Their also great at "thinning" squads out, just chipping away at units like Dire Avengers or Howling Banshees makes them less effective when they get into range, or before you charge them. In another game one of my infantry squads was well within the Eldar players charge range with his Howling Banshees, i decided to try and thin them out so at least they'd me less attacks in CC, I managed to kill three and pin the rest, needless to say the infantry squad breathed a sigh of relief and killed the rest. And all this for 80pts and from behind a building.

ull:


----------



## The Son of Horus (Dec 30, 2006)

Pinning is the bomb-diggity. I've always gotten a kick out of killing one model with a sniper rifle and subsequently having the lot of 'em hit the deck.

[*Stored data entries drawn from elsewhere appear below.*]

(** Appending to one of the lists. *)
Definition add_Restarts (rs : list Restarts.RestartRecord) (r : Recovery) : Recovery :=
  mkRecovery (Records r) (Windows r) (Skipped r) (rRestarts r ++ rs) (rDisruptions r)
    (rNodeEvents r) (rJobRuns r) (rGoroutineCounts r) (rAgentStates r) (rAgentCounters r)
    (JournalWindows r).
Definition add_Disruptions (rs : list Disruptions.DisruptionRecord) (r : Recovery) : Recovery :=
  mkRecovery (Records r) (Windows r) (Skipped r) (rRestarts r) (rDisruptions r ++ rs)
    (rNodeEvents r) (rJobRuns r) (rGoroutineCounts r) (rAgentStates r) (rAgentCounters r)
    (JournalWindows r).
Definition add_NodeEvents (rs : list NodeEvents.NodeEventRecord) (r : Recovery) : Recovery :=
  mkRecovery (Records r) (Windows r) (Skipped r) (rRestarts r) (rDisruptions r) (rNodeEvents
    r ++ rs) (rJobRuns r) (rGoroutineCounts r) (rAgentStates r) (rAgentCounters r)
    (JournalWindows r).
Definition add_JobRuns (rs : list JobRuns.JobRunRecord) (r : Recovery) : Recovery :=
  mkRecovery (Records r) (Windows r) (Skipped r) (rRestarts r) (rDisruptions r) (rNodeEvents
    r) (rJobRuns r ++ rs) (rGoroutineCounts r) (rAgentStates r) (rAgentCounters r)
    (JournalWindows r).
Definition add_GoroutineCounts (rs : list Goroutines.GoroutineRecord) (r : Recovery) : Recovery :=
  mkRecovery (Records r) (Windows r) (Skipped r) (rRestarts r) (rDisruptions r) (rNodeEvents
    r) (rJobRuns r) (rGoroutineCounts r ++ rs) (rAgentStates r) (rAgentCounters r)
    (JournalWindows r).
Definition add_AgentStates (rs : list States.StateRecord) (r : Recovery) : Recovery :=
  mkRecovery (Records r) (Windows r) (Skipped r) (rRestarts r) (rDisruptions r) (rNodeEvents
    r) (rJobRuns r) (rGoroutineCounts r) (rAgentStates r ++ rs) (rAgentCounters r)
    (JournalWindows r).
Definition add_AgentCounters (rs : list Counters.CounterRecord) (r : Recovery) : Recovery :=
  mkRecovery (Records r) (Windows r) (Skipped r) (rRestarts r) (rDisruptions r) (rNodeEvents
    r) (rJobRuns r) (rGoroutineCounts r) (rAgentStates r) (rAgentCounters r ++ rs)
    (JournalWindows r).
Definition addUsage (rs : list UsageRecord.Record_) (r : Recovery) : Recovery :=
  mkRecovery (Records r ++ rs) (Windows r + 1) (Skipped r) (rRestarts r) (rDisruptions r) (rNodeEvents r)
    (rJobRuns r) (rGoroutineCounts r) (rAgentStates r) (rAgentCounters r) (JournalWindows r).
Definition addSkipped (nm : string) (e : recover_error) (r : Recovery) : Recovery :=
  mkRecovery (Records r) (Windows r) (Skipped r ++ [(nm, e)]) (rRestarts r) (rDisruptions r) (rNodeEvents r)
    (rJobRuns r) (rGoroutineCounts r) (rAgentStates r) (rAgentCounters r) (JournalWindows r).
Definition incJournalWindows (r : Recovery) : Recovery :=
  mkRecovery (Records r) (Windows r) (Skipped r) (rRestarts r) (rDisruptions r) (rNodeEvents r)
    (rJobRuns r) (rGoroutineCounts r) (rAgentStates r) (rAgentCounters r) (JournalWindows r + 1).

Definition no_recovery : Recovery := mkRecovery [] 0 [] [] [] [] [] [] [] [] 0.

(** The second switch of [recoverJournals]: an error is noted, a window counted. *)
Definition took {R} (nm : string) (out : option (result recover_error (list R)))
    (add : list R -> Recovery -> Recovery) (rec : Recovery) : Recovery :=
  match out with
  | None => rec
  | Some (Err e) => addSkipped nm e rec
  | Some (Ok rs) => incJournalWindows (add rs rec)
  end.

Section recover.
Context (dec : decoders).

(** One entry of [recoverJournals]: the first prefix that matches decides. *)
Definition recover_entry (d : fs) (now : Time) (rec : Recovery) (e : string * node) : Recovery :=
  let nm := e.1 in
  match e.2 with
  | DirNode => rec
  | FileNode _ _ =>
      if negb (HasSuffix nm ".json") then rec
      else if HasPrefix nm restartsNamePrefix then
        took nm (resumeInto d nm restartsNamePrefix kindContainerRestarts now (dec_restarts dec)
                   (fun r => mkWindowKey (Restarts.WindowStart r) (Restarts.WindowSeconds r))) add_Restarts rec
      else if HasPrefix nm disruptionsNamePrefix then
        took nm (resumeInto d nm disruptionsNamePrefix kindPodDisruptions now (dec_disruptions dec)
                   (fun r => mkWindowKey (Disruptions.WindowStart r) (Disruptions.WindowSeconds r))) add_Disruptions rec
      else if HasPrefix nm nodeLifecycleNamePrefix then
        took nm (resumeInto d nm nodeLifecycleNamePrefix kindNodeLifecycle now (dec_nodes dec)
                   (fun r => mkWindowKey (NodeEvents.WindowStart r) (NodeEvents.WindowSeconds r))) add_NodeEvents rec
      else if HasPrefix nm jobRunsNamePrefix then
        took nm (resumeInto d nm jobRunsNamePrefix kindJobRuns now (dec_jobs dec)
                   (fun r => mkWindowKey (JobRuns.WindowStart r) (JobRuns.WindowSeconds r))) add_JobRuns rec
      else if HasPrefix nm goroutineCountsNamePrefix then
        took nm (resumeInto d nm goroutineCountsNamePrefix kindGoroutineCounts now (dec_goroutines dec)
                   (fun r => mkWindowKey (Goroutines.WindowStart r) (Goroutines.WindowSeconds r))) add_GoroutineCounts rec
      else if HasPrefix nm agentStatesNamePrefix then
        took nm (resumeInto d nm agentStatesNamePrefix kindAgentStates now (dec_states dec)
                   (fun r => mkWindowKey (States.WindowStart r) (States.WindowSeconds r))) add_AgentStates rec
      else if HasPrefix nm agentCountersNamePrefix then
        took nm (resumeInto d nm agentCountersNamePrefix kindAgentCounters now (dec_counters dec)
                   (fun r => mkWindowKey (Counters.WindowStart r) (Counters.WindowSeconds r))) add_AgentCounters rec
      else rec
  end.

I think my favorite example was a few days ago, when I brought down a raider with Wyches in it, and had them pinned for the entire game (or, rather, until I killed them all.) Five snipers just kept shooting them, and they kept failing their leadership. The only casualty on my side in that game was my Captain, who took a wound-- he wasn't even dead. Not bad for a 1200 point game, eh?


----------



## cccp (Dec 15, 2006)

is pinning really that much of an advantage when nearly every army canb have LD9 or higher?


----------



## DaemonsR'us (Jan 25, 2007)

Doesnt matter your leadership with enough pinning, its bound to fail eventually, so yes


----------



## The Son of Horus (Dec 30, 2006)

If you can reliably do it, like Tau can, pinning can be huge (markerlights lowering leadership combined with pulse carbines). Your assault never hits home if you're pinned, and you're just stuck taking shots.


----------



## Hespithe (Dec 26, 2006)

The problem arises from another front. It's not the high leadership you should be worried about, it's simply that the majority of armies that you really, really, need to pin are fearless and immune to pinning.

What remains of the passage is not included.